* _DATA FOR THIS EXERCISE_

Lemma signHost_valid_principals_witness :
  ∃ cert w',
    @server.signHost sample.libs sample.ctx sample.db1 1 sample.key1
      (sample.world (sample.empty_db MySQLDriver) 64) = (Ok cert, w')
    ∧ sshcert.ValidPrincipals cert = ["db1.internal.example.com"; "db1"].
Proof.
  destruct (@signHost_valid_principals sample.libs sample.ctx sample.db1 1
              sample.key1 (sample.world (sample.empty_db MySQLDriver) 64))
    as (cert & w' & Hrun & _ & _ & Hexample).
  - vm_compute. lia.
  - eexists. vm_compute. reflexivity.
  - intros rand data. eexists _, _. reflexivity.
  - exists cert, w'. split; [exact Hrun |]. by apply Hexample.
Defined.

Lemma signHost_nonce_witness :
  (∃ e, @server.signHost sample.libs sample.ctx sample.db1 1 sample.key1
          (sample.world (sample.empty_db MySQLDriver) 10)
        = (Err e, server.set_rand []
                    (sample.world (sample.empty_db MySQLDriver) 10)))
  ∧ (∃ cert w',
       @server.signHost sample.libs sample.ctx sample.db1 1 sample.key1
         (sample.world (sample.empty_db MySQLDriver) 64) = (Ok cert, w')
       ∧ length (sshcert.Nonce cert) = 32%nat).
Proof.
  split.
  - apply (@signHost_nonce sample.libs sample.ctx sample.db1 1 sample.key1
             (sample.world (sample.empty_db MySQLDriver) 10)).
    vm_compute. lia.
  - apply (@signHost_nonce sample.libs sample.ctx sample.db1 1 sample.key1
             (sample.world (sample.empty_db MySQLDriver) 64)).
    + vm_compute. lia.
    + eexists. vm_compute. reflexivity.
    + intros rand data. eexists _, _. reflexivity.
Defined.

(** ** The authorization gate and the handler *)

Section gate_claims.
Context `{Libraries}.
Import server.

Lemma clientAuthenticated_nil (r : Request) :
  TLS r = None → clientAuthenticated r = Panics nil_deref.
Proof. intros Hnil. unfold clientAuthenticated. by rewrite Hnil. Qed.

Lemma clientHostnameMatches_nil (hostname : string) (r : Request) :
  TLS r = None → clientHostnameMatches hostname r = Panics nil_deref.
Proof. intros Hnil. unfold clientHostnameMatches. by rewrite Hnil. Qed.

Lemma clientAuthenticated_chain (r : Request) (conn : tls.ConnectionState) :
  TLS r = Some conn →
  clientAuthenticated r
  = Returns (bool_decide (tls.VerifiedChains conn ≠ [])).
Proof.
  intros Hconn. unfold clientAuthenticated. rewrite Hconn. f_equal.
  destruct (tls.VerifiedChains conn) as [|chain chains]; cbn [length];
    repeat case_bool_decide; first [done | lia].
Qed.

Lemma clientHostnameMatches_no_chain (hostname : string) (r : Request)
    (conn : tls.ConnectionState) :
  TLS r = Some conn →
  tls.VerifiedChains conn = [] →
  clientHostnameMatches hostname r = Returns false.
Proof.
  intros Hconn Hnone. unfold clientHostnameMatches. by rewrite Hconn, Hnone.
Qed.

Lemma clientHostnameMatches_mismatch (hostname : string) (r : Request)
    (conn : tls.ConnectionState) (leaf : x509.Certificate)
    (rest : list x509.Certificate) (chains : list (list x509.Certificate))
    (e : string) :
  TLS r = Some conn →
  tls.VerifiedChains conn = (leaf :: rest) :: chains →
  x509_VerifyHostname leaf hostname = Some e →
  clientHostnameMatches hostname r = Returns false.
Proof.
  intros Hconn Hchain Hverify. unfold clientHostnameMatches.
  rewrite Hconn, Hchain, Hverify. by rewrite bool_decide_eq_false_2.
Qed.

(** C8, amended.  On a request whose TLS connection state is present, both
    predicates return [false] when there is no verified chain, and
    [clientHostnameMatches] returns [false] when the leaf of the first
    verified chain does not verify the hostname. *)
Theorem auth_gate_fails_closed (hostname : string) (r : Request)
    (conn : tls.ConnectionState) :
  TLS r = Some conn →
  (tls.VerifiedChains conn = [] →
     clientAuthenticated r = Returns false
     ∧ clientHostnameMatches hostname r = Returns false)
  ∧ (∀ leaf rest chains e,
       tls.VerifiedChains conn = (leaf :: rest) :: chains →
       x509_VerifyHostname leaf hostname = Some e →
       clientAuthenticated r = Returns true
       ∧ clientHostnameMatches hostname r = Returns false).
Proof.
  intros Hconn. split.
  - intros Hnone. split.
    + rewrite (clientAuthenticated_chain r conn Hconn), Hnone.
      by rewrite bool_decide_eq_false_2 by auto.
    + by apply (clientHostnameMatches_no_chain hostname r conn).
  - intros leaf rest chains e Hchain Hverify. split.
    + rewrite (clientAuthenticated_chain r conn Hconn), Hchain.
      by rewrite bool_decide_eq_true_2.
    + by apply (clientHostnameMatches_mismatch hostname r conn leaf rest
                  chains e).
Qed.

(** With no TLS connection state the handler panics before anything is
    read or written. *)
Lemma Enroll_nil_TLS (c : context) (r : Request) (w : World) :
  TLS r = None → Enroll c r w = (Panics nil_deref, w).
Proof.
  intros Hnil. unfold Enroll. by rewrite clientAuthenticated_nil.
Qed.

(** C3, amended.  On a request whose TLS connection state is present:
    without a verified chain [Enroll] answers 401, and with a verified
    chain whose leaf does not verify the hostname it answers 403; in both
    cases the world is left as it was, so the body is unread and nothing
    is written to storage. *)
Theorem Enroll_rejects_unauthorized (c : context) (r : Request)
    (w : World) (conn : tls.ConnectionState) :
  let hostname := default EmptyString (vars r !! "hostname") in
  TLS r = Some conn →
  (tls.VerifiedChains conn = [] →
     Enroll c r w
     = (Returns {| status := 401;
                   body := "no client certificate provided" +:+ newline |},
        w))
  ∧ (∀ leaf rest chains e,
       tls.VerifiedChains conn = (leaf :: rest) :: chains →
       x509_VerifyHostname leaf hostname = Some e →
       Enroll c r w
       = (Returns {| status := 403;
                     body := "hostname does not match certificate"
                             +:+ newline |},
          w)).
Proof.
  intros hostname Hconn. split.
  - intros Hchains. unfold Enroll.
    rewrite (clientAuthenticated_chain r conn Hconn), Hchains.
    by rewrite bool_decide_eq_false_2 by auto.
  - intros leaf rest chains e Hchain Hverify. unfold Enroll.
    rewrite (clientAuthenticated_chain r conn Hconn), Hchain.
    rewrite bool_decide_eq_true_2 by done. fold hostname.
    by rewrite (clientHostnameMatches_mismatch hostname r conn leaf rest
                  chains e).
Qed.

* _PROBLEM REQUIREMENTS_
In the records above, locate each line with the word "handler". Copy all such lines.

* _FINISHED EXERCISE_
(** ** The authorization gate and the handler *)
(** With no TLS connection state the handler panics before anything is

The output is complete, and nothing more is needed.